Notably, petitioner did not present any expert testimony at the omnibus hearing, which was necessary to prove his claim of diminished capacity. Furthermore, assuming petitioner's counsel had pursued a diminished capacity defense at trial, a jury could still find the petitionerʼs criminal intent was not negated. In that vein, trial counsel thought accepting the plea was the better course because the potential sentence of life without mercy was of great concern due to the brutal nature of the killing. We agree with the circuit court that trial counsel acted reasonably considering the circumstances of the underlying case at the time of trial preparation and the plea. Trial counsel's advice to petitioner was objectively reasonable considering potential trial evidence that the victim was brutally stabbed 131 times, and that petitioner was almost certainly the culprit. Accordingly, we find no merit to petitioner's assignment of error.

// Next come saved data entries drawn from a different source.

(** * Sia host database and host RPC front-end

    A shallow embedding of [modules/hostdb/hostdb.go] (the host directory) and
    of the connection handler of [modules/host/network.go], together with the
    properties of these two files that the specification states.

    Conventions of the embedding.
    - A Go method with receiver [hdb *HostDB] becomes a function in the monad
      [M]: it takes the directory, and either returns a value with the new
      directory, or blocks for ever on [hdb.mu], or panics.
    - [hdb.mu] is kept in the state, so that taking a lock that is already held
      is visible: Go's [sync.RWMutex] is not re-entrant.
    - A [*hostNode] is a node address (a [nat]); the tree below [hdb.hostTree]
      is the inductive [hostNode], whose nodes carry their address. *)

From Stdlib Require Import ZArith NArith Lia List Strings.Byte.
From stdpp Require Import base strings gmap list fin_maps.

Local Open Scope N_scope.

Module hostdb.

(** ** Collaborators of the package

    [consensus.Block], [consensus.BlockID], the weight policy of an entry and
    [findHostAnnouncements] are used by [hostdb.go] and declared elsewhere in
    the repository.  They are the parameters of the development. *)

Abbreviation Address := string (only parsing).

(** [modules.HostEntry]: the address is the identity of the entry, the
    remaining announcement data is opaque to the directory. *)
Record HostEntry := mkHostEntry { IPAddress : Address; Metadata : N }.

(** The value of an unassigned [modules.HostEntry] result variable. *)
Definition zeroEntry : HostEntry := mkHostEntry EmptyString 0.

Inductive error :=
| ErrNilState        (* "HostDB can't use nil State" *)
| ErrDuplicate       (* "entry of given id already exists in host db" *)
| ErrNotFound        (* "address not found in host database" *)
| ErrNoHosts         (* "no hosts found" *)
| ErrAnnouncements (msg : string)   (* returned by findHostAnnouncements *)
| ErrReader (msg : string)          (* returned by rand.Reader *)
| ErrWeight.                        (* returned by entryAtWeight *)

Definition message (e : error) : string :=
  match e with
  | ErrNilState => "HostDB can't use nil State"
  | ErrDuplicate => "entry of given id already exists in host db"
  | ErrNotFound => "address not found in host database"
  | ErrNoHosts => "no hosts found"
  | ErrAnnouncements m => m
  | ErrReader m => m
  | ErrWeight => "weight exceeds the weight of the tree"
  end.

(** What a call into a collaborator gives: a value, or a failure with its
    message. *)
Inductive result (A : Type) := Ok (a : A) | Err (msg : string).
Arguments Ok {A} a.
Arguments Err {A} msg.

Class Consensus := {
  Block : Type;
  BlockID : Type;
  BlockHeight : Type;
  (** [b.ID()] *)
  blockID : Block → BlockID;
  (** the scalar weight of an entry, a non-negative number *)
  entryWeight : HostEntry → N;
  (** [findHostAnnouncements(height, b)] *)
  findHostAnnouncements : BlockHeight → Block → result (list HostEntry)
}.

(** ** The weighted selection tree *)

(** [nilNode] is the nil pointer.  [Node p w e l r] is the node at address [p]
    holding entry [e], with aggregate weight [w] and children [l] and [r]; the
    parent back-reference of the source is the position in the term.
    [vacated p w l r] is a node at address [p] that holds no host any more: it
    is still part of the tree, with its children, and has no own weight.
    Only the root of the tree is ever left like that (see [hn_remove]). *)
Inductive hostNode :=
| nilNode
| Node (ptr : nat) (weight : N) (hostEntry : HostEntry) (left right : hostNode)
| vacated (ptr : nat) (weight : N) (left right : hostNode).

(** [hn.weight]; reading it through a nil pointer is guarded by the callers. *)
Definition weightOf (hn : hostNode) : N :=
  match hn with
  | nilNode => 0
  | Node _ w _ _ _ => w
  | vacated _ w _ _ => w
  end.

(** The nodes that hold a host, each with its address. *)
Fixpoint nodes (hn : hostNode) : list (nat * HostEntry) :=
  match hn with
  | nilNode => []
  | Node p _ e l r => (p, e) :: nodes l ++ nodes r
  | vacated _ _ l r => nodes l ++ nodes r
  end.

(** The addresses of all nodes reachable from [hn], vacated ones included. *)
Fixpoint ptrs (hn : hostNode) : list nat :=
  match hn with
  | nilNode => []
  | Node p _ _ l r => p :: ptrs l ++ ptrs r
  | vacated p _ l r => p :: ptrs l ++ ptrs r
  end.
Lemma RandomWalk_turn_types scene maxDepth mode path0 w flow w' :
  0 <= path0 -> 0 <= w_bounces w ->
  no_light (w_path w) path0 (w_bounces w) ->
  RandomWalk_turn scene maxDepth mode path0 w = Some (flow, w') ->
  0 <= w_bounces w' /\
  match flow with
  | Again => no_light (w_path w') path0 (w_bounces w')
  | Break => no_light (w_path w') path0 (w_bounces w' - 1) /\
             (mode = Importance -> no_light (w_path w') path0 (w_bounces w'))
  end.
Proof.
  intros Hp0 Hb Hn. unfold RandomWalk_turn.
  assert (Hless : no_light (w_path w) path0 (w_bounces w - 1))
    by (eapply no_light_mono; [|exact Hn]; lia).
  destruct (Intersect scene (w_ray w)) as [[found isect] ray].
  set (start := if has_medium ray then _ else _).
  destruct start as [[beta mi] sampler].
  destruct (Sp.IsBlack beta); [by intros [= <- <-]|].
  destruct (mi_IsValid mi).
  { destruct (at_index _ _) as [vprev|]; [|done]. simpl.
    destruct (set_index _ _ _) as [p1|] eqn:Hset; [|done]. simpl.
    assert (Hn1 : no_light p1 path0 (w_bounces w + 1)).
    { eapply no_light_append; [| |exact Hn|exact Hset|]; try done.
      by rewrite CreateMedium_type. }
    destruct (maxDepth <=? w_bounces w + 1).
    { intros [= <- <-]. simpl. split; [lia|]. split; [|done].
      eapply no_light_mono; [|exact Hn1]; lia. }
    destruct (Get2D sampler) as [u sampler1].
    destruct (phase_Sample_p mi _ u) as [pdf wi].
    destruct (write_back p1 _ _ _) as [p2|] eqn:Hwb; [|done]. simpl.
    intros [= <- <-]. simpl. split; [lia|]. by eapply no_light_write_back. }
  destruct found; simpl.
  2:{ destruct mode.
      - destruct (set_index _ _ _) as [p1|] eqn:Hset; [|done]. simpl.
        intros [= <- <-]. simpl. split; [lia|]. split; [|done].
        replace (w_bounces w + 1 - 1) with (w_bounces w) by lia.
        by eapply no_light_beyond.
      - by intros [= <- <-]. }
  destruct (has_bsdf _); simpl; [|by intros [= <- <-]].
  destruct (at_index _ _) as [vprev|]; [|done]. simpl.
  destruct (set_index _ _ _) as [p1|] eqn:Hset; [|done]. simpl.
  assert (Hn1 : no_light p1 path0 (w_bounces w + 1)).
  { eapply no_light_append; [| |exact Hn|exact Hset|]; try done.
    by rewrite CreateSurface_type. }
  destruct (maxDepth <=? w_bounces w + 1).
  { intros [= <- <-]. simpl. split; [lia|]. split; [|done].
    eapply no_light_mono; [|exact Hn1]; lia. }
  destruct (Get2D sampler) as [u sampler1].
  destruct (_ || _).
  { intros [= <- <-]. simpl. split; [lia|]. split; [|done].
    eapply no_light_mono; [|exact Hn1]; lia. }
  destruct (sf_specular _).
  - destruct (at_index p1 _) as [v|] eqn:Hv; [|done]. simpl.
    destruct (set_index p1 _ _) as [p2|] eqn:Hset2; [|done]. simpl.
    assert (Hn2 : no_light p2 path0 (w_bounces w + 1)).
    { eapply no_light_update; [exact Hn1|exact Hv| |exact Hset2]. by destruct v. }
    destruct (write_back p2 _ _ _) as [p3|] eqn:Hwb; [|done]. simpl.
    intros [= <- <-]. simpl. split; [lia|]. by eapply no_light_write_back.
  - simpl. destruct (write_back p1 _ _ _) as [p3|] eqn:Hwb; [|done]. simpl.
    intros [= <- <-]. simpl. split; [lia|]. by eapply no_light_write_back.
Qed.

Lemma RandomWalk_loop_types fuel scene maxDepth mode path0 : forall w w',
  0 <= path0 -> 0 <= w_bounces w ->
  no_light (w_path w) path0 (w_bounces w) ->
  RandomWalk_loop fuel scene maxDepth mode path0 w = Finished w' ->
  no_light (w_path w') path0 (w_bounces w' - 1) /\
  (mode = Importance -> no_light (w_path w') path0 (w_bounces w')).
Proof.
  induction fuel as [|fuel IH]; intros w w' Hp0 Hb Hn; simpl; [done|].
  destruct (RandomWalk_turn scene maxDepth mode path0 w) as [[flow w1]|] eqn:Hturn; [|done].
  apply RandomWalk_turn_types in Hturn as [Hb1 Hflow]; try done.
  destruct flow.
  - by intros [= <-].
  - by apply IH.
Qed.

(** Of the vertices a walk creates only the last can be a light, and in a
    walk from a light none is. *)
Lemma RandomWalk_types fuel scene ray sampler beta pdf maxDepth mode path path0 n path' sampler' :
  0 <= path0 ->
  RandomWalk fuel scene ray sampler beta pdf maxDepth mode path path0
    = Finished (n, path', sampler') ->
  no_light path' path0 (n - 1) /\ (mode = Importance -> no_light path' path0 n).
Proof.
  intros Hp0. unfold RandomWalk. destruct (maxDepth =? 0).
  { intros [= <- <- <-]. split; [|intros _]; intros i Hi; lia. }
  destruct (RandomWalk_loop _ _ _ _ _ _) as [w'| |] eqn:Hloop; simpl; [|done..].
  intros [= <- <- <-].
  apply RandomWalk_loop_types in Hloop; try done. simpl. intros i Hi. lia.
Qed.

(** A strategy that does not use the whole camera subpath is never rejected
    a priori: the test for a light at the end of the camera subpath can only
    succeed for [t] equal to the number of camera vertices. *)
Theorem only_the_last_camera_vertex_can_be_a_light
    fuel scene sampler maxDepth camera pFilm path n path' sampler' lights s t :
  GenerateCameraSubpath fuel scene sampler maxDepth camera pFilm path
    = Finished (n, path', sampler') ->
  1 <= t < n ->
  invalid_connection (mkSubpaths _ lights path') s t = Some false.
Proof.
  unfold GenerateCameraSubpath. destruct (maxDepth =? 0).
  { intros [= <- <- <-]. lia. }
  destruct (Get1D sampler) as [time sampler1].
  destruct (Get2D sampler1) as [pLens sampler2].
  destruct (GenerateRayDifferential camera pFilm time pLens) as [beta ray0].
  set (ray := ScaleDifferentials ray0 _).
  destruct (set_index path 0 _) as [path1|]; [|done]. simpl.
  destruct (Pdf_We camera ray) as [pdfPos pdfDir].
  destruct (RandomWalk _ _ _ _ _ _ _ _ _ _) as [[[k p] sm]| |] eqn:Hw; simpl; [|done..].
  intros [= <- <- <-] Ht.
  apply RandomWalk_types in Hw as [Hn _]; [|lia].
  unfold invalid_connection. simpl.
  destruct (1 <? t) eqn:E1; simpl; [|done].
  destruct (negb (s =? 0)); [|done].
  apply Z.ltb_lt in E1.
  destruct (Hn (t - 1)) as (v & -> & Hty); [lia|]. simpl.
  by destruct (type v).
Qed.

End VertexTypes.

(** * Proofs: one pixel sample *)

Lemma debug_splats_snoc `{Externals} `{!ConnectOps} vS vW cs c s t :
  debug_splats vS vW (cs ++ [c]) s t =
  debug_splats vS vW cs s t
  ++ (if decide (strategy_of c = (s, t)) then [(cn_pFilmNew c, debug_value vS vW c)] else []).
Proof.
  unfold debug_splats. rewrite filter_app, fmap_app. f_equal.
  rewrite filter_cons, filter_nil. by destruct (decide _).
Qed.

Section PixelProofs.
Context `{VertexDensities} `{!ConnectOps}.
Variables (scene : Scene) (camera : Camera) (lightDistribution : FixedLightDistribution).
Variables (maxDepth : Z) (visualizeStrategies visualizeWeights : bool).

Law enforcement would have testified that the victim's personal property was found at the petitioner's nearby residence. An officer noticed one of petitioner's shoes was covered in blood. Blood stains were found on petitioner's utility room floor, and petitioner had washed his jeans at 5 a.m. on the morning of the murder. One of victim's neighbors heard noises emanating from the back of the victim's residence between 2 a.m. to 3 a.m. the same morning. Officers would also testify that the petitioner fled from his residence and hid during a search of the petitioner's home. A witness heard petitioner threaten to kill the victim numerous times. Another witness stated the victim did not like petitioner and that the victim would not have given petitioner any of the items found in petitioner's possession. The petitioner's then-girlfriend said petitioner had something to tell her but could not because officers had approached him. Petitioner's then-girlfriend also noticed blood stains on petitioner's shoes, which he tried to hide from her view. Petitioner's prints were also found in the victim's residence.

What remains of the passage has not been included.